Native Americans enjoyed blueberries year round; they called the berries “star berries” because of the five-pointed star (calyx) formed by the blossom. Native people carefully dried the summer harvest and added dried berries to stews, soups and a baked pudding they called Sautauthig, a mix of corn meal, water and blueberries; they used blueberries for medicinal purposes and powdered the blueberries to use as a meat preservative. Legend has it that they shared the secret power of blueberries to help early settlers survive the harsh winters. Some hold that the native delicacy Sautauthig was on the menu for the First Thanksgiving.
Today’s hardy and ubiquitous blueberry crop is the result of research of two intrepid researchers, Elizabeth White, daughter of a New Jersey farmer, and Dr. Frederick Coville. The team produced the first commercial crop of blueberries in Whitesbog, New Jersey in 1916.
For today’s shopper blueberries rank second only to strawberries in popularity. The humble fruit is also repeatedly ranked in the US. Diet as having one of the highest antioxidant capacities among all fruits, vegetables, spices and seasonings.
Minnesotans have a special fondness for and relationship with blueberries.
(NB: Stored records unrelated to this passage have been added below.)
(* ===== verification/Broker.v ===== *)
(** The broker store (src/internal/chunks/broker.go): retries, status codes,
    and the two-phase protocol of presigned URLs.

    The network is a parameter: [HttpClient] gives the HTTP client, the URL
    parser, the JSON decoder of the two kinds of body, and the wait between
    attempts. Messages of errors are not represented, their causes are. *)
From S2P Require Import Prelude Decimal Store.
From Stdlib Require Import Strings.Ascii.
#[local] Open Scope Z_scope.

(** [http.Request] as the store builds it. *)
Record Request := mkRequest {
  Method : string;
  URL : string;
  AuthHeader : option (string * string);
  RangeHeader : option string;
  Body : option bytes;
}.

(** [http.Response]; [RespBody] is [None] if reading the body fails. *)
Record Response := mkResponse {
  StatusCode : Z;
  ContentLength : Z;
  RespBody : option bytes;
}.

Class HttpClient (W : Type) := {
  (** [client.Do(req)]: no response when the network fails. *)
  Do : Request → W → option Response * W;
  (** The [select] between [ctx.Done()] and [time.After(delay)]: whether the
      delay elapsed. *)
  Wait : Z → W → bool * W;
  (** Whether [http.NewRequestWithContext] accepts the URL. *)
  valid_url : string → bool;
  (** [Decode(&p)] for [presignedURLResponse], and for a list of ids. *)
  decode_url : bytes → option string;
  decode_ids : bytes → option (list string);
}.

(** ** Errors *)

Inductive Cause :=
| NotFound | Unauthorized | Forbidden | BadStatus (code : Z) | Network | BadRequest | BadJSON | BodyError
| NoLength.

(** An [error]: its cause, and whether it is wrapped in [retryableError]. *)
Record GoErr := mkErr { isRetryable : bool; unwrapRetryable : Cause }.

Definition plain (c : Cause) : GoErr := mkErr false c.
Definition makeRetryable (c : Cause) : GoErr := mkErr true c.

Definition ok_status (code : Z) : bool :=
  (code =? 200) || (code =? 201) || (code =? 204) || (code =? 206).

Definition checkBrokerStatus (code : Z) : option GoErr :=
  if ok_status code then None
  else if code =? 401 then Some (plain Unauthorized)
  else if code =? 404 then Some (plain NotFound)
  else if 500 <=? code then Some (makeRetryable (BadStatus code))
  else Some (plain (BadStatus code)).

Definition checkStorageStatus (code : Z) : option GoErr :=
  if ok_status code then None
  else if code =? 404 then Some (plain NotFound)
  else if code =? 403 then Some (makeRetryable Forbidden)
  else if 500 <=? code then Some (makeRetryable (BadStatus code))
  else Some (plain (BadStatus code)).

(** ** The store *)

Definition brokerIndexKey : string := "index.cbor".
Definition defaultMaxAttempts : nat := 4.
(** Nanoseconds. *)
Definition baseRetryDelay : Z := 200 * 10 ^ 6.
Definition maxRetryDelay : Z := 8 * 10 ^ 9.

Module BrokerStore.
Record t := mk {
  baseURL : string;
  authHeader : string;
  authValue : string;
  maxAttempts : nat;
  baseDelay : Z;
}.

(** [strings.TrimRight(s, "/")]. *)
Fixpoint trim_slashes (s : string) : string :=
  match s with
  | EmptyString => EmptyString
  | String c s' =>
      match trim_slashes s' with
      | EmptyString => if Ascii.eqb c "/"%char then EmptyString else String c EmptyString
      | r => String c r
      end
  end.

Definition NewBrokerStore (baseURL authHeader authValue : string) : t :=
  mk (trim_slashes baseURL) authHeader authValue defaultMaxAttempts baseRetryDelay.

Section operations.
Context {W : Type} {H : HttpClient W}.
Variable s : t.

(** The delay before attempt number [attempt], counted from 0. *)
Definition retry_delay (attempt : Z) : Z :=
  let delay := i64 (baseDelay s * i64 (Z.shiftl 1 (attempt - 1))) in
  if delay >? maxRetryDelay then maxRetryDelay else delay.

(** The loop with [n] attempts left; [lastErr] is [nil] before the first. *)
Fixpoint retry_loop {A} (fn : W → outcome GoErr W A) (nothing : A) (n : nat) (attempt : Z)
    (lastErr : option GoErr) (w : W) : outcome Cause W A :=
  let stop w :=
    match lastErr with None => Ret nothing w | Some e => Fail (unwrapRetryable e) w end in
  match n with
  | O => stop w
  | S n =>
      let call w :=
        match fn w with
        | Ret a w => Ret a w
        | Fail e w =>
            if isRetryable e then retry_loop fn nothing n (attempt + 1) (Some e) w
            else Fail (unwrapRetryable e) w
        | Crash => Crash
        end in
      if 0 <? attempt then
        match Wait (retry_delay attempt) w with
        | (true, w) => call w
        | (false, w) => stop w
        end
      else call w
  end.

Definition withRetry {A} (fn : W → outcome GoErr W A) (nothing : A) (w : W) : outcome Cause W A :=
  retry_loop fn nothing (maxAttempts s) 0 None w.

Definition objectURL (id : string) : string := (baseURL s +:+ "/objects/" +:+ id)%string.

(** [newRequest]: an authenticated request to the broker. *)
Definition newRequest (method url : string) : res GoErr Request :=
  if valid_url url
  then Ok (mkRequest method url (Some (authHeader s, authValue s)) None None)
  else Err (plain BadRequest).

(** [client.Do(req)], a failure of the network being worth a retry. *)
Definition do_request (req : Request) (w : W) : outcome GoErr W Response :=
  match Do req w with
  | (Some resp, w) => Ret resp w
  | (None, w) => Fail (makeRetryable Network) w
  end.

(** A request to the broker, with its status checked. *)
Definition ask_broker (method url : string) (w : W) : outcome GoErr W Response :=
  match newRequest method url with
  | Err e => Fail e w
  | Ok req =>
      let! resp, w := do_request req w in
      match checkBrokerStatus (StatusCode resp) with
      | Some e => Fail e w
      | None => Ret resp w
      end
  end.

(** A request to a presigned URL. *)
Definition ask_storage (req : Request) (w : W) : outcome GoErr W Response :=
  if valid_url (URL req) then
    let! resp, w := do_request req w in
    match checkStorageStatus (StatusCode resp) with
    | Some e => Fail e w
    | None => Ret resp w
    end
  else Fail (plain BadRequest) w.

Definition decode_with {A} (decode : bytes → option A) (resp : Response) (w : W) : outcome GoErr W A :=
  match RespBody resp ≫= decode with Some a => Ret a w | None => Fail (plain BadJSON) w end.

Definition uploadURL (id : string) (w : W) : outcome GoErr W string :=
  let! resp, w := ask_broker "GET" (objectURL id +:+ "/upload-url")%string w in
  decode_with decode_url resp w.

Definition downloadURL (id : string) (w : W) : outcome GoErr W string :=
  let! resp, w := ask_broker "GET" (objectURL id +:+ "/download-url")%string w in
  decode_with decode_url resp w.

(** [io.ReadAll(resp.Body)]. *)
Definition read_all (resp : Response) (w : W) : outcome GoErr W bytes :=
  match RespBody resp with Some b => Ret b w | None => Fail (plain BodyError) w end.

Definition range_header (offset length : Z) : string :=
  ("bytes=" +:+ Sprintf_d offset +:+ "-" +:+ Sprintf_d (offset +! length -! 1))%string.

Definition put_request (url : string) (data : bytes) : Request := mkRequest "PUT" url None None (Some data).
Definition get_request (url : string) (range : option string) : Request := mkRequest "GET" url None range None.

Definition put_once (id : string) (data : bytes) (w : W) : outcome GoErr W unit :=
  let! url, w := uploadURL id w in
  let! _, w := ask_storage (put_request url data) w in Ret tt w.

Definition get_once (id : string) (range : option string) (w : W) : outcome GoErr W bytes :=
  let! url, w := downloadURL id w in
  let! resp, w := ask_storage (get_request url range) w in
  read_all resp w.

Definition delete_once (id : string) (w : W) : outcome GoErr W unit :=
  match ask_broker "DELETE" (objectURL id) w with
  | Ret _ w => Ret tt w
  | Fail e w => match unwrapRetryable e with NotFound => Ret tt w | _ => Fail e w end
  | Crash => Crash
  end.

Definition list_once (w : W) : outcome GoErr W (list string) :=
  let! resp, w := ask_broker "GET" (baseURL s +:+ "/objects")%string w in
  let! ids, w := decode_with decode_ids resp w in
  Ret (filter (fun id => id ≠ brokerIndexKey) ids) w.

Definition size_once (id : string) (w : W) : outcome GoErr W Z :=
  let! resp, w := ask_broker "HEAD" (objectURL id) w in
  if ContentLength resp <? 0 then Fail (plain NoLength) w else Ret (ContentLength resp) w.

(** What a caller can tell of an error: whether it is [ErrNotFound]. *)
Definition to_store {A} (m : outcome Cause W A) : outcome StoreErr W A :=
  match m with
  | Ret a w => Ret a w
  | Fail NotFound w => Fail ErrNotFound w
  | Fail _ w => Fail ErrStore w
  | Crash => Crash
  end.

Definition Put (id : string) (data : bytes) (w : W) : outcome StoreErr W unit :=
  to_store (withRetry (put_once id data) tt w).

Definition GetRange (id : string) (offset length : Z) (w : W) : outcome StoreErr W bytes :=
  to_store (withRetry (get_once id (Some (range_header offset length))) [] w).

Definition Delete (id : string) (w : W) : outcome StoreErr W unit :=
  to_store (withRetry (delete_once id) tt w).

Definition List (w : W) : outcome StoreErr W (list string) := to_store (withRetry list_once [] w).

Definition Size (id : string) (w : W) : outcome StoreErr W Z := to_store (withRetry (size_once id) 0 w).

Definition PutRaw (key : string) (data : bytes) (w : W) : outcome StoreErr W unit := Put key data w.

Definition GetRaw (key : string) (w : W) : outcome StoreErr W bytes :=
  to_store (withRetry (get_once key None) [] w).

Definition IndexKey : string := brokerIndexKey.

(** [BrokerStore] implements [Store] and [ObjectStore]. *)
Definition store : Store W :=
  {| Store.Put := Put; Store.GetRange := GetRange; Store.Delete := Delete; Store.List := List; Store.Size := Size |}.
Definition object_store : @ObjectStore W store :=
  {| Store.PutRaw := PutRaw; Store.GetRaw := GetRaw; Store.IndexKey := IndexKey |}.
End operations.
End BrokerStore.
Though at one time the climate hampered production, research, particularly through Extension Service, has improved the hardiness to the point where commercial production of blueberries is viable. Of particular note is the fact that the plant’s short stature works as an advantage.
In 1988, the State Legislature, responding to the initiative of third graders in Carlton, MN, designated the Blueberry Muffin as the State Muffin. The official recipe for the State Muffin is posted here: http://mn.gov/portal/about-minnesota/state-symbols/blueberry-muffin-recipe.jsp
July is the month for blueberry picking in Northern Minnesota. There’s berry picking on the Gunflint Trail and berry gathering is permitted in the BWCA , Quetico Park and the Superior National Forest.
Lake George, near Park Rapids, sports a world class Blueberry Festival July 26-28, The three-day event features a blueberry pancake breakfast, a blueberry ball, and a blueberry square dance. There is an educational booth with answers to all you ever wanted to know about blueberries. If that’s not enough there’s a pie sale, a pig roast, and the Firemen’s Bean Feed, along with a quilt show, an arts and crafts show, a flea market and a host of kids’ activities. On Sunday there is an outdoor Gospel concert and a parade. Contact firstname.lastname@example.org for more details.
At Whiteside Park in Ely the 33rd Annual Blueberry Art Festival will take place the same weekend, July 26-28. There will be 300 exhibitors of original art and handcrafts with a rich array of ethnic foods and children’s events throughout the Festival. There will also be a stage show each evening. Contact email@example.com.
And take time to read Blueberries for Sal to a special child. Even if it’s set in Maine it has a Minnesota-like feel that creates the right atmosphere for celebrating National Blueberry Month.